§ **ABOUT THIS TASK**
Begin at the line containing "(File _), _ :: _ => inl NotADirectoryError" in the entries below and end at the line containing "Definition IO (A"; transcribe that range exactly and nothing outside it.

[Collected data entries]
-*-

(** [GET /notes/?skip=..&limit=..], with [skip: int = 0] and
    [limit: int = 100]. *)
Definition GET_notes (isoformat : datetime -> string) (now : datetime)
  (skip lim : option Z) (tbl : Table) : Response * Table :=
  match get_db now (read_notes (query_default 0 skip) (query_default 100 lim))
          tbl with
  | (Ok notes, tbl') =>
      match NoteResponse_validate_all notes with
      | Some rs =>
          ({| status_code := 200;
              body := Some (JList (map (NoteResponse_json isoformat) rs)) |},
           tbl')
      | None => ({| status_code := 500; body := None |}, tbl')
      end
  | (Raised e, tbl') => (exception_response e, tbl')
  end.

(** [s] without its prefix [p], when it has it. *)
Fixpoint strip_prefix (p s : string) : option string :=
  match p with
  | EmptyString => Some s
  | String a p' =>
      match s with
      | EmptyString => None
      | String b s' => if Ascii.eqb a b then strip_prefix p' s' else None
      end
  end.

(** The conversion of a path segment to the [int] the handler is given:
    decimal digits, with a minus sign for a negative number.  The other
    spellings Python's [int] accepts are not modelled: they are refused
    here. *)
Definition parse_int (segment : string) : option Z :=
  option_map Z.of_int (NilZero.int_of_string segment).

(** The API's answer to a DELETE on a URL: [/notes/{note_id}] is the only
    route with that method.  Without a segment the path is the one of the
    collection, which has no DELETE (405); a segment that is not an
    integer fails the validation of the path parameter (422). *)
Definition serve_DELETE (now : datetime) (url : string) (tbl : Table)
  : Response * Table :=
  match strip_prefix (API_BASE_URL ++ "/notes/")%string url with
  | None =>
      ({| status_code := 404;
          body := Some (JDict [("detail", JStr "Not Found")]) |}, tbl)
  | Some EmptyString =>
      ({| status_code := 405;
          body := Some (JDict [("detail", JStr "Method Not Allowed")]) |},
       tbl)
  | Some segment =>
      if contains "/" segment then
        ({| status_code := 404;
            body := Some (JDict [("detail", JStr "Not Found")]) |}, tbl)
      else
        match parse_int segment with
        | Some note_id => DELETE_notes now note_id tbl
        | None =>
            ({| status_code := 422;
                body := Some (ValidationError_json
                                [("note_id", wrong_kind)]) |}, tbl)
        end
  end.

(** The client's [delete] against the API. *)
Definition AsyncClient_delete (net : network) (now : datetime) (tbl : Table)
  (url : string) : sent :=
  match net with
  | failed message => inl message
  | delivered => inr (fst (serve_DELETE now url tbl))
  end.

(** The client's [get] against the API; the bridge sends no query
    parameter. *)
Definition AsyncClient_get (isoformat : datetime -> string) (net : network)
  (now : datetime) (tbl : Table) (url : string) : sent :=
  match net with
  | failed message => inl message
  | delivered =>
      if String.eqb url (API_BASE_URL ++ "/notes/")%string
      then inr (fst (GET_notes isoformat now None None tbl))
      else inr {| status_code := 404;
                  body := Some (JDict [("detail", JStr "Not Found")]) |}
  end.

(** The line feed of the f-strings. *)
Definition newline : string := String (ascii_of_nat 10) EmptyString.

(** [bool(v)]: what [if not notes] tests. *)
Definition truthy (v : json) : bool :=
  match v with
  | JNull => false
  | JBool b => b
  | JInt n => negb (n =? 0)
  | JStr s => negb (String.eqb s EmptyString)
  | JList elements => match elements with [] => false | _ => true end
  | JDict items => match items with [] => false | _ => true end
  end.

(** [for note in notes]: the elements of a list, the keys of a dict, the
    characters of a text; anything else is not iterable. *)
Definition iterate (v : json) : py (list json) :=
  match v with
  | JList elements => inr elements
  | JDict items => inr (map (fun kv => JStr (fst kv)) items)
  | JStr s =>
      inr (map (fun c => JStr (String c EmptyString)) (list_ascii_of_string s))
  | _ => inl TypeError
  end.

Section search.

Variable HTTPStatusError_message : Response -> string.
Variable py_repr : json -> string.

(** One turn of the loop of [search_notes]. *)
Definition note_line (note : json) : py string :=
  py_bind (getitem note "id") (fun note_id =>
  py_bind (getitem note "title") (fun note_title =>
  py_bind (getitem note "content") (fun note_content =>
  inr ("- ID " ++ str py_repr note_id
         ++ " | Title: " ++ str py_repr note_title
         ++ " | Content: " ++ str py_repr note_content
         ++ newline)%string))).

(** The loop of [search_notes]: [result_text += ...] for each note. *)
Fixpoint note_lines (notes : list json) (result_text : string) : py string :=
  match notes with
  | [] => inr result_text
  | note :: rest =>
      py_bind (note_line note) (fun line =>
      note_lines rest (result_text ++ line)%string)
  end.

(** [search_notes]; [client_get url] is what [await client.get(url)]
    gives. *)
Definition search_notes (client_get : string -> sent) : outcome :=
  except_HTTPError
    (py_bind (await (client_get (API_BASE_URL ++ "/notes/")%string))
       (fun response =>
    py_bind (raise_for_status HTTPStatusError_message response) (fun _ =>
    py_bind (response_json response) (fun notes =>
    if negb (truthy notes) then inr "The notebook is currently empty."
    else
      py_bind (iterate notes) (fun elements =>
      note_lines elements ("Here are the current notes:" ++ newline)%string)))))
    (fun message => ("Error reading notes: " ++ message)%string).

End search.

(** The line [search_notes] writes for a stored note. *)
Definition row_line (r : Row) : string :=
  ("- ID " ++ str_int (rowid r)
     ++ " | Title: " ++ match row_title r with Some t => t | None => "None" end
     ++ " | Content: "
     ++ match row_content r with Some c => c | None => "None" end
     ++ newline)%string.

(** Every column of every row holds a value. *)
Definition populated (tbl : Table) : Prop :=
  Forall (fun r => row_title r <> None /\ row_content r <> None
                   /\ row_created_at r <> None) tbl.

(** ** template.py *)

(** A path below the working directory, by its components; the empty
    path is [Path.cwd()] itself. *)
Definition path := list string.

Fixpoint path_eqb (p q : path) : bool :=
  match p, q with
  | [], [] => true
  | a :: p', b :: q' => String.eqb a b && path_eqb p' q'
  | _, _ => false
  end.

(** What a path names: a directory, or a regular file and its content. *)
Inductive node :=
| Dir
| File (data : string).

(** The entries below the working directory.  An entry counts only if
    the path to it leads through directories: see [stat]. *)
Definition filesystem := path -> option node.

Definition update (fs : filesystem) (p : path) (n : node) : filesystem :=
  fun q => if path_eqb q p then Some n else fs q.

(** The [OSError]s of the calls the script makes. *)
Inductive OSError :=
| FileExistsError
| FileNotFoundError
| NotADirectoryError
| IsADirectoryError.

(** The resolution of the components [todo] from the directory [dir]:
    a missing component is [FileNotFoundError], a regular file met on the
    way is [NotADirectoryError]. *)
Fixpoint resolve (fs : filesystem) (dir : path) (todo : list string)
  : OSError + node :=
  match todo with
  | [] => inr Dir
  | name :: rest =>
      match fs (dir ++ [name]), rest with
      | None, _ => inl FileNotFoundError
      | Some n, [] => inr n
      | Some Dir, _ :: _ => resolve fs (dir ++ [name]) rest
      | Some (File _), _ :: _ => inl NotADirectoryError
      end
  end.

(** [os.stat(p)], from the working directory. *)
Definition stat (fs : filesystem) (p : path) : OSError + node :=
  resolve fs [] p.

(** The process: its file system and what it has printed, a line for
    each [print]. *)
Record process := mkProcess {
  files : filesystem;
  stdout : list string
}.

(** A run of the script: it returns or raises, and leaves a process. *)
Definition IO (A : Type) := process -> (OSError + A) * process.

Definition io_ret {A} (a : A) : IO A := fun w => (inr a, w).

Definition io_bind {A B} (m : IO A) (k : A -> IO B) : IO B :=
  fun w =>
    match m w with
    | (inr a, w') => k a w'
    | (inl e, w') => (inl e, w')
    end.

(** [print(line)] *)
Definition print (line : string) : IO unit :=
  fun w => (inr tt, {| files := files w; stdout := stdout w ++ [line] |}).

(** [p.exists()]: whether [os.stat] succeeds. *)
Definition Path_exists (p : path) : IO bool :=
  fun w =>
    (inr match stat (files w) p with inr _ => true | inl _ => false end, w).

(** The directory a new entry [p] goes in: the parent has to resolve to a
    directory. *)
Definition parent_directory (p : path) : IO unit :=
  fun w =>
    match stat (files w) (removelast p) with
    | inl e => (inl e, w)
    | inr (File _) => (inl NotADirectoryError, w)
    | inr Dir => (inr tt, w)
    end.

(** [p.mkdir(exist_ok=...)]: an entry that is already there is an error,
    unless [exist_ok] is set and the entry is a directory. *)
Definition Path_mkdir (exist_ok : bool) (p : path) : IO unit :=
  io_bind (parent_directory p) (fun _ w =>
    match stat (files w) p with
    | inr Dir =>
        if exist_ok then (inr tt, w) else (inl FileExistsError, w)
    | inr (File _) => (inl FileExistsError, w)
    | inl _ =>
        (inr tt, {| files := update (files w) p Dir; stdout := stdout w |})
    end).

(** [with open(p, "w") as f: pass]: the file is created or emptied. *)
Definition open_w (p : path) : IO unit :=
  io_bind (parent_directory p) (fun _ w =>
    match stat (files w) p with
    | inr Dir => (inl IsADirectoryError, w)
    | _ =>
        (inr tt,
         {| files := update (files w) p (File EmptyString);
            stdout := stdout w |})
    end).

Section template.

(** [str(p)] for a path below the working directory. *)
Variable Path_str : path -> string.

Definition PROJECT_NAME : string := "notes_app".

Definition BASE_DIR : path := [PROJECT_NAME].

Definition static_dir : path := BASE_DIR ++ ["static"].

Definition files_to_create : list path :=
  [BASE_DIR ++ ["database.py"];
   BASE_DIR ++ ["models.py"];
   BASE_DIR ++ ["schemas.py"];
   BASE_DIR ++ ["main.py"];
   BASE_DIR ++ ["__init__.py"];
   static_dir ++ ["index.html"]].

(** The loop over [files_to_create]. *)
Fixpoint touch_all (file_paths : list path) : IO unit :=
  match file_paths with
  | [] => io_ret tt
  | file_path :: rest =>
      io_bind (open_w file_path) (fun _ =>
      io_bind (print ("📄 Created empty file: " ++ Path_str file_path)%string)
        (fun _ => touch_all rest))
  end.

(** [create_project_structure] *)
Definition create_project_structure : IO unit :=
  io_bind (Path_exists BASE_DIR) (fun base_exists =>
  io_bind (if negb base_exists then
             io_bind (Path_mkdir false BASE_DIR) (fun _ =>
             print ("📂 Created directory: " ++ Path_str BASE_DIR)%string)
           else io_ret tt) (fun _ =>
  io_bind (Path_mkdir true static_dir) (fun _ =>
  io_bind (print ("📂 Created directory: " ++ Path_str static_dir)%string)
    (fun _ =>
  io_bind (touch_all files_to_create) (fun _ =>
  print (newline ++ "🚀 Success! Project structure ready in '"
           ++ PROJECT_NAME ++ "'")%string))))).

End template.

(** The file system the script leaves when it succeeds on [fs]. *)
Definition structured (fs : filesystem) : filesystem :=
  fun q =>
    if path_eqb q BASE_DIR || path_eqb q static_dir then Some Dir
    else if existsb (path_eqb q) files_to_create then Some (File EmptyString)
         else fs q.

(** A file system on which the script has work it can do: the project
    directory and its [static] directory are missing or are directories,
    and none of the files to create is a directory. *)
Definition ready (fs : filesystem) : Prop :=
  (fs BASE_DIR = None \/ fs BASE_DIR = Some Dir)
  /\ (fs static_dir = None \/ fs static_dir = Some Dir)
  /\ Forall (fun f => fs f <> Some Dir) files_to_create.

-*-

§ **RESPONSE BELOW**
      | Some (File _), _ :: _ => inl NotADirectoryError
      end
  end.

(** [os.stat(p)], from the working directory. *)
Definition stat (fs : filesystem) (p : path) : OSError + node :=
  resolve fs [] p.

(** The process: its file system and what it has printed, a line for
    each [print]. *)
Record process := mkProcess {
  files : filesystem;
  stdout : list string
}.

(** A run of the script: it returns or raises, and leaves a process. *)
Definition IO (A : Type) := process -> (OSError + A) * process.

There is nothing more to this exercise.